(* ===== verification/OrdMapProps.v ===== *)
(** * Correctness of the persistent ordered map

    The well-formedness invariant of the B+tree, and lookup, insertion,
    removal and bulk construction as operations on the sorted list of
    entries. *)
From stdpp Require Import prelude list sorting.
From S2P Require Import Prelude OrdMap.

Section order.
Context {K : Type} `{Ord K}.

Definition klt (a b : K) : Prop := ord_cmp a b = Lt.

Lemma klt_trans a b c : klt a b → klt b c → klt a c.
Proof. apply (cmp_lt_trans ord_cmp). Qed.
Lemma klt_irrefl a : ¬ klt a a.
Proof. unfold klt. by rewrite (cmp_refl ord_cmp). Qed.
Lemma klt_asym a b : klt a b → ¬ klt b a.
Proof. intros Hab Hba. apply (klt_irrefl a). by eapply klt_trans. Qed.
Lemma cmp_Gt a b : ord_cmp a b = Gt ↔ klt b a.
Proof. unfold klt. by rewrite <-(cmp_lt_gt ord_cmp). Qed.
Lemma cmp_Eq a b : ord_cmp a b = Eq ↔ a = b.
Proof. apply (cmp_eq ord_cmp). Qed.
Lemma not_klt a b : ¬ klt a b ↔ b = a ∨ klt b a.
Proof.
  rewrite <-(cmp_Gt a b). unfold klt. split.
  - destruct (ord_cmp a b) eqn:E; [|done|by right]. apply cmp_Eq in E as ->. by left.
  - intros [->|E]; [by rewrite (cmp_refl ord_cmp)|congruence].
Qed.
Lemma klt_cases a b : klt a b ∨ a = b ∨ klt b a.
Proof. destruct (ord_cmp a b) eqn:E; [right; left; by apply cmp_Eq|by left|right; right; by apply cmp_Gt]. Qed.
#[global] Instance klt_dec a b : Decision (klt a b).
Proof. unfold klt. apply _. Qed.

Lemma kle_klt_trans a b c : ¬ klt b a → klt b c → klt a c.
Proof. intros [->|?]%not_klt ?; [done|by eapply klt_trans]. Qed.
Lemma klt_kle_trans a b c : klt a b → ¬ klt c b → klt a c.
Proof. intros ? [->|?]%not_klt; [done|by eapply klt_trans]. Qed.
Lemma kle_trans a b c : ¬ klt b a → ¬ klt c b → ¬ klt c a.
Proof. intros Hab Hbc Hca. apply Hbc. by eapply klt_kle_trans. Qed.

(** Half-open key ranges. *)
Definition above (lo : option K) (k : K) : Prop := match lo with None => True | Some l => ¬ klt k l end.
Definition below (hi : option K) (k : K) : Prop := match hi with None => True | Some h => klt k h end.
Definition in_range (lo hi : option K) (k : K) : Prop := above lo k ∧ below hi k.
(** A separator lies strictly inside its range. *)
Definition inside (lo hi : option K) (k : K) : Prop :=
  match lo with None => True | Some l => klt l k end ∧ below hi k.
Lemma inside_in_range lo hi k : inside lo hi k → in_range lo hi k.
Proof. intros [Hl Hh]. split; [destruct lo; [by apply klt_asym|done]|done]. Qed.
End order.

(** ** Sorted entries *)

Section entries.
Context {K V : Type} `{Ord K}.
Notation entry := (K * V)%type.
Implicit Types (es : list entry) (k : K).

Definition sorted es : Prop := StronglySorted (λ a b, klt a.1 b.1) es.

(** The specification of the map operations on the list of entries. *)
Definition before k es : list entry := filter (λ e, klt e.1 k) es.
Definition after k es : list entry := filter (λ e, klt k e.1) es.
Definition assoc k es : option V := snd <$> head (filter (λ e, ord_cmp e.1 k = Eq) es).
Definition ins k (v : V) es : list entry := before k es ++ (k, v) :: after k es.
Definition rem k es : list entry := before k es ++ after k es.

Lemma Forall_filter_2 {A} (P Q : A → Prop) `{∀ x, Decision (Q x)} (l : list A) : Forall P l → Forall P (filter Q l).
Proof. rewrite !Forall_forall. intros Hl x [_ Hx]%list_elem_of_filter. by apply Hl. Qed.

Lemma StronglySorted_filter {A} (R : relation A) (Q : A → Prop) `{∀ x, Decision (Q x)} (l : list A) :
  StronglySorted R l → StronglySorted R (filter Q l).
Proof.
  induction 1 as [|x l Hs IH Hall]; [constructor|]. rewrite filter_cons. case_decide; [|done].
  constructor; [done|by apply Forall_filter_2].
Qed.

Lemma sorted_app es1 es2 :
  sorted (es1 ++ es2) ↔ sorted es1 ∧ sorted es2 ∧ ∀ e1 e2, e1 ∈ es1 → e2 ∈ es2 → klt e1.1 e2.1.
Proof. unfold sorted. rewrite StronglySorted_app. naive_solver. Qed.

Lemma before_all k es : Forall (λ e, klt e.1 k) es → before k es = es ∧ after k es = [] ∧ assoc k es = None.
Proof.
  unfold before, after, assoc. induction 1 as [|e es He Hall (IH1 & IH2 & IH3)]; [done|].
  rewrite !filter_cons, decide_True, IH1, decide_False by (done || by apply klt_asym).
  rewrite (decide_False (P:=ord_cmp e.1 k = Eq)) by (unfold klt in He; congruence). done.
Qed.

Lemma after_all k es : Forall (λ e, klt k e.1) es → before k es = [] ∧ after k es = es ∧ assoc k es = None.
Proof.
  unfold before, after, assoc. induction 1 as [|e es He Hall (IH1 & IH2 & IH3)]; [done|].
  rewrite !filter_cons, decide_False, IH1, IH2, decide_True by (done || by apply klt_asym).
  rewrite decide_False by (apply cmp_Gt in He; congruence). done.
Qed.

Lemma assoc_app k es1 es2 :
  assoc k (es1 ++ es2) = match assoc k es1 with Some v => Some v | None => assoc k es2 end.
Proof. unfold assoc. rewrite filter_app. by destruct (filter _ es1). Qed.

(** An operation at [k] inside a list whose other parts lie on the two sides of [k]. *)
Lemma around k es1 es es2 :
  Forall (λ e, klt e.1 k) es1 → Forall (λ e, klt k e.1) es2 →
  before k (es1 ++ es ++ es2) = es1 ++ before k es
  ∧ after k (es1 ++ es ++ es2) = after k es ++ es2
  ∧ assoc k (es1 ++ es ++ es2) = assoc k es.
Proof.
  intros (E1 & E2 & E3)%before_all (F1 & F2 & F3)%after_all.
  rewrite !assoc_app, E3, F3. unfold before, after in *. rewrite !filter_app, E1, E2, F1, F2.
  rewrite app_nil_r. split_and!; try done. by destruct (assoc k es).
Qed.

───

◆ **Exercise brief**
Please find all lines of the entries that hold the string "eapply" and copy them.

◆ **Task result**
Proof. intros Hab Hba. apply (klt_irrefl a). by eapply klt_trans. Qed.
Proof. intros [->|?]%not_klt ?; [done|by eapply klt_trans]. Qed.
Proof. intros ? [->|?]%not_klt; [done|by eapply klt_trans]. Qed.
Proof. intros Hab Hbc Hca. apply Hbc. by eapply klt_kle_trans. Qed.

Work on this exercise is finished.